Silverio está pronto para brigar com o mundo inteiro, mas nem sempre tem palavras suficientes para expressar suas reivindicações. Então chega a hora das imagens bizarras para explicar os sentimentos. Mas o mais estranho é que absolutamente qualquer conflito termina em amor e adoção - até mesmo os sanguinários Cortes ou amigos invejosos acabam sendo pessoas importantes demais para ele os odiar.
perda de uma criança
O tema de aceitar a morte de uma criança percorre todo o filme. Esta não é apenas a parte mais emocionante do filme, mas também a mais pessoal: o filho do diretor morreu na infância. Silverio ouve regularmente conselhos de todos para “deixar ir” Mateo, que viveu menos de dois dias, mas simplesmente não consegue. Ele não entende o que isso significa. A auto-escavação eterna e as tentativas de entender seu passado agravam a dor e fazem você sentir constantemente a tragédia de novo.

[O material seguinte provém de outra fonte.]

(* ===== verification/Migrations.v ===== *)
(** * The database schema (core/config/models.py, migrations/versions/)

    The tables the ORM declares, the ten revisions as lists of schema operations, and what the documentation of
    the operations says of a database: [ddl] on its schema, [move] on its rows and [types] on the enum types of
    PostgreSQL, with what MySQL refuses.  Alembic and the
    database engine are the class [Ddl]; [ddl_laws] says that they do what [effect_on] says.  A cell holds
    NULL, a value, or what a server default evaluated to. *)
From S2P Require Import Prelude PyStr PyVal.

(** ** Column declarations *)
Inductive coltype :=
  | String_ (length : Z)
  | Text_
  | Integer_
  | BigInteger_
  | Boolean_
  | JSON_
  | DateTime_ (timezone : bool)
  | Enum_ (name : string) (values : list string).

(** [sa.text], [func.now()], [sa.false()] or a string *)
Inductive server_default :=
  | SqlText (e : string)
  | FuncNow
  | SqlFalse
  | Literal (e : string).

Record Column := mkColumn {
  col_name : string;
  col_type : coltype;
  col_nullable : bool;
  col_default : option server_default;
  col_primary_key : bool;
  col_foreign_key : option (string * string);    (** the table whose key it is, ON DELETE *)
}.

(** [sa.Column(name, type, nullable=...)], with a server default, with [primary_key=True] *)
Definition column (name : string) (ty : coltype) (nullable : bool) : Column :=
  mkColumn name ty nullable None false None.
Definition column_default (name : string) (ty : coltype) (d : server_default) : Column :=
  mkColumn name ty false (Some d) false None.
Definition set_primary_key (c : Column) : Column :=
  mkColumn (col_name c) (col_type c) false (col_default c) true (col_foreign_key c).
Definition set_foreign_key (fk : string * string) (c : Column) : Column :=
  mkColumn (col_name c) (col_type c) (col_nullable c) (col_default c) (col_primary_key c) (Some fk).
Definition set_nullable (b : bool) (c : Column) : Column :=
  mkColumn (col_name c) (col_type c) b (col_default c) (col_primary_key c) (col_foreign_key c).

#[export] Instance coltype_eq_dec : EqDecision coltype.
Proof. solve_decision. Defined.
#[export] Instance server_default_eq_dec : EqDecision server_default.
Proof. solve_decision. Defined.
#[export] Instance Column_eq_dec : EqDecision Column.
Proof. solve_decision. Defined.

Inductive constraint :=
  | PrimaryKeyConstraint (columns : list string)
  | ForeignKeyConstraint (column table ondelete : string).    (** to the column [id] of the table *)

(** A table: its columns, and its indexes with the column each is on *)
Record TableDef := mkTableDef {
  td_columns : gmap string Column;
  td_indexes : gmap string string;
}.
#[export] Instance TableDef_eq_dec : EqDecision TableDef.
Proof. solve_decision. Defined.
Abbreviation Schema := (gmap string TableDef).

Definition add_constraint (cols : gmap string Column) (c : constraint) : gmap string Column :=
  match c with
  | PrimaryKeyConstraint names => foldl (λ m n, alter set_primary_key n m) cols names
  | ForeignKeyConstraint n t od => alter (set_foreign_key (t, od)) n cols
  end.
Definition table_def (columns : list Column) (constraints : list constraint) : TableDef :=
  mkTableDef (foldl add_constraint (list_to_map ((λ c, (col_name c, c)) <$> columns)) constraints) ∅.

(** ** Operations *)
Inductive cell :=
  | Null
  | Val (v : pyval)
  | Default (d : server_default).
Definition is_null (c : cell) : bool := match c with Null => true | Val _ | Default _ => false end.
Abbreviation row := (gmap string cell).

Inductive op :=
  | create_table (name : string) (columns : list Column) (constraints : list constraint)
  | drop_table (name : string)
  | create_index (name table column : string)
  | drop_index (name table : string)
  | add_column (table : string) (c : Column)
  | drop_column (table name : string)
  | alter_nullable (table name : string) (nullable : bool)
  | rename_table (old new : string)
  | insert_into (table : string) (r : row).    (** [op.execute("INSERT INTO ...")] *)

(** A database: the schema and the rows of each table *)
Record Tables := mkTables {
  tb_schema : Schema;
  tb_rows : gmap string (list row);
}.
Definition no_tables : Tables := mkTables ∅ ∅.

(** A row has the columns of its table, and no NULL where the column is NOT NULL. *)
Definition holds_null (r : row) (c : string) : bool := from_option is_null false (r !! c).
Definition row_ok (t : TableDef) (r : row) : Prop :=
  dom r = dom (td_columns t) ∧
  map_Forall (λ c col, col_nullable col = false → holds_null r c = false) (td_columns t).

Definition on_table (n : string) (f : TableDef → option TableDef) (s : Schema) : option Schema :=
  t ← s !! n; t' ← f t; Some (<[n := t']> s).

(** Does a column of the table refer to the table [n]? *)
Definition references (n : string) (t : TableDef) : bool :=
  existsb (λ kc, match col_foreign_key kc.2 with Some (n', _) => bool_decide (n' = n) | None => false end)
    (map_to_list (td_columns t)).

Definition ddl (o : op) (s : Schema) : option Schema :=
  match o with
  | create_table n cols cs =>
      if bool_decide (is_Some (s !! n)) then None else
      if forallb (λ c, match c with
                       | ForeignKeyConstraint _ t _ => bool_decide (is_Some (s !! t))
                       | _ => true end) cs
      then Some (<[n := table_def cols cs]> s) else None
  | drop_table n =>
      _ ← s !! n;
      if existsb (λ kt, references n kt.2) (map_to_list s) then None else Some (delete n s)
  | create_index i n c =>
      on_table n (λ t, _ ← td_columns t !! c;
                       match td_indexes t !! i with
                       | None => Some (mkTableDef (td_columns t) (<[i := c]> (td_indexes t)))
                       | Some _ => None end) s
  | drop_index i n =>
      on_table n (λ t, _ ← td_indexes t !! i;
                       Some (mkTableDef (td_columns t) (delete i (td_indexes t)))) s
  | add_column n c =>
      on_table n (λ t, match td_columns t !! col_name c with
                       | None => Some (mkTableDef (<[col_name c := c]> (td_columns t)) (td_indexes t))
                       | Some _ => None end) s
  | drop_column n c =>
      on_table n (λ t, _ ← td_columns t !! c;
                       Some (mkTableDef (delete c (td_columns t)) (td_indexes t))) s
  | alter_nullable n c b =>
      on_table n (λ t, col ← td_columns t !! c;
                       Some (mkTableDef (<[c := set_nullable b col]> (td_columns t)) (td_indexes t))) s
  | rename_table a b =>
      t ← s !! a;
      match s !! b with None => Some (<[b := t]> (delete a s)) | Some _ => None end
  | insert_into n r =>
      t ← s !! n;
      if bool_decide (row_ok t r) then Some s else None
  end.

(** What an added column holds in the rows that are there *)
Definition fill (c : Column) : cell :=
  match col_default c with Some d => Default d | None => Null end.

Surpreendentemente, em algumas cenas, o humor absurdo é encontrado com o filho - por exemplo, logo no início do filme, o obstetra diz à esposa do herói que "a criança não gosta daqui", após o que ele devolve o bebê ao útero. Mas, independentemente do conteúdo emocional, todas as cenas associadas a Mateo estão saturadas de desespero insano e uma tristeza incrível e calorosa que se infiltra tanto nas lágrimas quanto no riso.
Atores Orgânicos
Parece haver apenas um elemento em todo o filme que Iñárritu fez para agradar a si mesmo. Daniel Jimenez Cacho conseguiu interpretar um personagem muito carismático, como o diretor parece sonhar em ser.
Andar, maneira de falar, dançar, rir - Kacho brilha e demonstra toda a paleta de emoções de seu herói, permitindo que a história corra constantemente entre a tragédia e a comédia, e o personagem entre a ironia e tristeza.
Toda a família do protagonista corresponde ao nível, no final parecem tão orgânicos que é simplesmente impossível não simpatizar com eles.
Diálogos no limite
Toda vez que "Bardo" quer fazer você rir, ele consegue - há diálogos e piadas simplesmente excelentes. São muitos, são diferentes, muitas vezes beirando os episódios mais tristes do filme. E, ao mesmo tempo, o timing é mantido perfeitamente - não há um único diálogo muito longo.
Talvez os monólogos sejam muito mais complicados. A maioria deles combina pathos e exposição desse pathos. Acontece contraditório, mas humano demais para ver isso como um problema. Assim que o herói pronuncia a frase “com significado”, que um adolescente poderia tatuar no braço, ele imediatamente a refuta. Mais algumas frases - e de repente descobri que o comentário não era tão estúpido - bem, o personagem está certo!
Curiosamente, de todos os personagens secundários, apenas um nunca duvida de Silverio - sua esposa. Até os filhos podem se dar ao luxo de censurar o pai por ser messiânico ou superproteção. Mas a esposa só zomba do marido, nunca tocando em seu trabalho. Isso pode ser uma coincidência, mas acaba sendo bonito demais para ser ignorado.
"Bardo. Uma Falsa Crônica de um Punhado de Verdades” demonstra o mundo interior de um indivíduo, Alejandro González Iñárritu, e imediatamente expõe essa tentativa pretensiosa com a ajuda do absurdo e da auto-ironia. Talvez seja o humor que permite a Iñarritu falar sobre temas que de outra forma não conseguiria abordar.
O resultado é uma viagem inesquecível e comovente ao mundo dos sonhos de uma pessoa estranha que entende os outros mais do que a si mesmo.